2011/8/23 Eric Niebler <eric_at_[hidden]>

> After playing around with functional languages, I've come to envy how
> easy they make it to curry functions. Call a 2-argument function with 1
> argument and you get a function that takes 1 argument. Pass another
> argument and it evaluates the function. Simple. In contrast, C++ users
> have to use binders, which are not as nice.
>
> On a lark, I implemented a wrapper that turns any TR1-style function
> object into a "curryable" function object (attached). Successive
> function call invocations bind arguments until enough arguments are
> bound to invoke the wrapped function. With it you can do the following:
>
> curryable<std::plus<int> > p;
> auto curried = p(1);
> int i = curried(2);
> assert(i == 3);
>
> Is there any interest in such a thing?

I think it's a very useful thing to have!

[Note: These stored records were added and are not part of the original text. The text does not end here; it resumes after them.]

(* ===== verification/Framer.v ===== *)
(** * Framer: cutting the received byte stream into frames

    Models src/loader/reciever/framer.go: an incremental parser that is given
    the stream in arbitrary buffers ([Fill]) and hands out, for every buffer,
    the header and the payload bytes seen so far ([Next]). *)

From S2P Require Import Prelude FrameHeader.

Record Framer := mkFramer {
  currentHeader : bytes;
  header : bytes;
  payloadLeft : Z;
  buf : bytes
}.

(** [new(Framer)]. *)
Definition newFramer : Framer := mkFramer [] [] 0 [].

Inductive Status :=
| StatusFrameDone
| StatusFrameDoneBufEmpty
| StatusHeaderIncomplete
| StatusPayloadIncomplete.

#[export] Instance Status_eq_dec : EqDecision Status.
Proof. solve_decision. Defined.

Definition Header (p : Framer) : bytes := header p.

(** The part of [Next] that follows [p.header = p.currentHeader]. *)
Definition next_payload (p : Framer) : option (bytes * Status * Framer) :=
  let bufLen := zlen (buf p) in
  if payloadLeft p <? bufLen then
    payload ← slice_to (payloadLeft p) (buf p);
    rest ← slice_from (payloadLeft p) (buf p);
    Some (payload, StatusFrameDone, mkFramer [] (header p) (payloadLeft p) rest)
  else if bufLen =? payloadLeft p then
    Some (buf p, StatusFrameDoneBufEmpty, mkFramer [] (header p) (payloadLeft p) (buf p))
  else
    Some (buf p, StatusPayloadIncomplete,
          mkFramer (currentHeader p) (header p) (payloadLeft p - bufLen) (buf p)).

Definition Next (p : Framer) : option (bytes * Status * Framer) :=
  let currentHeaderLen := zlen (currentHeader p) in
  if currentHeaderLen =? 9 then
    next_payload (mkFramer (currentHeader p) (currentHeader p) (payloadLeft p) (buf p))
  else
    let bufLen := zlen (buf p) in
    let needToFill := 9 - currentHeaderLen in
    if bufLen <? needToFill then
      Some ([], StatusHeaderIncomplete,
            mkFramer (currentHeader p ++ buf p) (header p) (payloadLeft p) (buf p))
    else
      filled ← slice_to needToFill (buf p);
      rest ← slice_from needToFill (buf p);
      let currentHeader := currentHeader p ++ filled in
      payloadLeft ← Length currentHeader;
      next_payload (mkFramer currentHeader currentHeader payloadLeft rest).

Definition FFill (b : bytes) (p : Framer) : Framer :=
  mkFramer (currentHeader p) (header p) (payloadLeft p) b.

(** ** Frames on the wire *)

(** A frame is its nine header bytes and the payload their length field announces. *)
Definition frame : Type := bytes * bytes.
Definition frame_wf (f : frame) : Prop :=
  length f.1 = 9%nat ∧ Forall is_byte f.1 ∧ Length f.1 = Some (zlen f.2).
Definition encode_frames (fs : list frame) : bytes := concat ((λ f, f.1 ++ f.2) <$> fs).

(** ** Frames of each type *)
Definition mk_frame (t flags id : Z) (payload : bytes) : frame :=
  (header_bytes (zlen payload) t flags id, payload).

Lemma mk_frame_wf t flags id payload :
  zlen payload < 2 ^ 24 → frame_wf (mk_frame t flags id payload).
Proof.
  intros H. split; [done|]. split; [apply header_bytes_ok|].
  assert (0 <= zlen payload) by apply zlen_nonneg. by apply Length_header_bytes.
Qed.

(** The wire cannot be read ambiguously: a complete header is the first frame's. *)
Lemma encode_frames_header h rest fs :
  Forall frame_wf fs → length h = 9%nat → h ++ rest = encode_frames fs →
  ∃ p fs', fs = (h, p) :: fs' ∧ rest = p ++ encode_frames fs' ∧ Length h = Some (zlen p).
Proof.
  intros Hwf Hh Heq. destruct Hwf as [|[h0 p0] fs (Hl & _ & Hlen) _].
  { apply (f_equal length) in Heq. rewrite length_app in Heq. cbn in Heq. lia. }
  cbn in *. rewrite <-app_assoc in Heq. apply app_inj_1 in Heq as [-> ->]; [|lia].
  eauto.
Qed.

Section next_lemmas.
Implicit Types p : Framer.

(** *** [Next] while the header is incomplete *)
Lemma Next_short_header p :
  (length (currentHeader p) < 9)%nat →
  (length (currentHeader p) + length (buf p) < 9)%nat →
  Next p = Some ([], StatusHeaderIncomplete,
    mkFramer (currentHeader p ++ buf p) (header p) (payloadLeft p) (buf p)).
Proof.
  intros H1 H2. unfold Next.
  rewrite (proj2 (Z.eqb_neq _ _)) by solve_len.
  by rewrite (proj2 (Z.ltb_lt _ _)) by solve_len.
Qed.

(** A buffer that completes the header continues as if the header had been
    there and the buffer began with the payload. *)
Lemma Next_header_done p m rest n :
  (length (currentHeader p) < 9)%nat → length (currentHeader p ++ m) = 9%nat →
  buf p = m ++ rest → Length (currentHeader p ++ m) = Some n →
  Next p = next_payload (mkFramer (currentHeader p ++ m) (currentHeader p ++ m) n rest).
Proof.
  intros H1 H2 Hbuf Hn. unfold Next. rewrite length_app in H2.
  rewrite (proj2 (Z.eqb_neq _ _)) by solve_len.
  rewrite (proj2 (Z.ltb_ge _ _)) by (rewrite Hbuf; solve_len).
  replace (9 - zlen (currentHeader p)) with (zlen m) by solve_len.
  rewrite Hbuf, slice_to_Some, slice_from_Some by solve_len.
  rewrite take_zlen_app, drop_zlen_app. cbn [mbind option_bind]. by rewrite Hn.
Qed.

Lemma Next_mid_frame p :
  length (currentHeader p) = 9%nat →
  Next p = next_payload (mkFramer (currentHeader p) (currentHeader p) (payloadLeft p) (buf p)).
Proof. intros H. unfold Next. by rewrite (proj2 (Z.eqb_eq _ _)) by solve_len. Qed.

(** *** The three ends of a payload *)
Lemma next_payload_done p payload rest :
  buf p = payload ++ rest → rest ≠ [] → payloadLeft p = zlen payload →
  next_payload p = Some (payload, StatusFrameDone, mkFramer [] (header p) (payloadLeft p) rest).
Proof.
  intros Hbuf Hr Hpl. unfold next_payload.
  assert (0 < zlen rest) by (destruct rest; [done|solve_len]).
  rewrite (proj2 (Z.ltb_lt _ _)) by (rewrite Hbuf, zlen_app; lia).
  pose proof (zlen_nonneg payload).
  rewrite Hbuf, slice_to_Some, slice_from_Some by (rewrite zlen_app; lia).
  rewrite Hpl, take_zlen_app, drop_zlen_app. done.
Qed.

Lemma next_payload_exact p :
  payloadLeft p = zlen (buf p) →
  next_payload p = Some (buf p, StatusFrameDoneBufEmpty, mkFramer [] (header p) (payloadLeft p) (buf p)).
Proof.
  intros Hpl. unfold next_payload.
  rewrite (proj2 (Z.ltb_ge _ _)) by lia. by rewrite (proj2 (Z.eqb_eq _ _)) by lia.
Qed.

Lemma next_payload_short p :
  zlen (buf p) < payloadLeft p →
  next_payload p = Some (buf p, StatusPayloadIncomplete,
    mkFramer (currentHeader p) (header p) (payloadLeft p - zlen (buf p)) (buf p)).
Proof.
  intros Hpl. unfold next_payload.
  rewrite (proj2 (Z.ltb_ge _ _)) by lia. by rewrite (proj2 (Z.eqb_neq _ _)) by lia.
Qed.
End next_lemmas.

curryable should probably be renamed to curried (this is the term
http://en.wikipedia.org/wiki/Currying uses). A generator for curried objects
named curry would be a nice addition too, as would be the reverse - uncurry.

By the way, don't you need to manually pass arity in the general case? What
if the underlying functor is callable with one argument, but also with two?
I think this is the case with functors generated by bind -- they appear to
be callable with any number of arguments.

FWIW, Egg<http://p-stade.sourceforge.net/egg/doc/html/egg/function_adaptors.html>has
curryN (where N is a number literal) and uncurry.

Roman Perepelitsa.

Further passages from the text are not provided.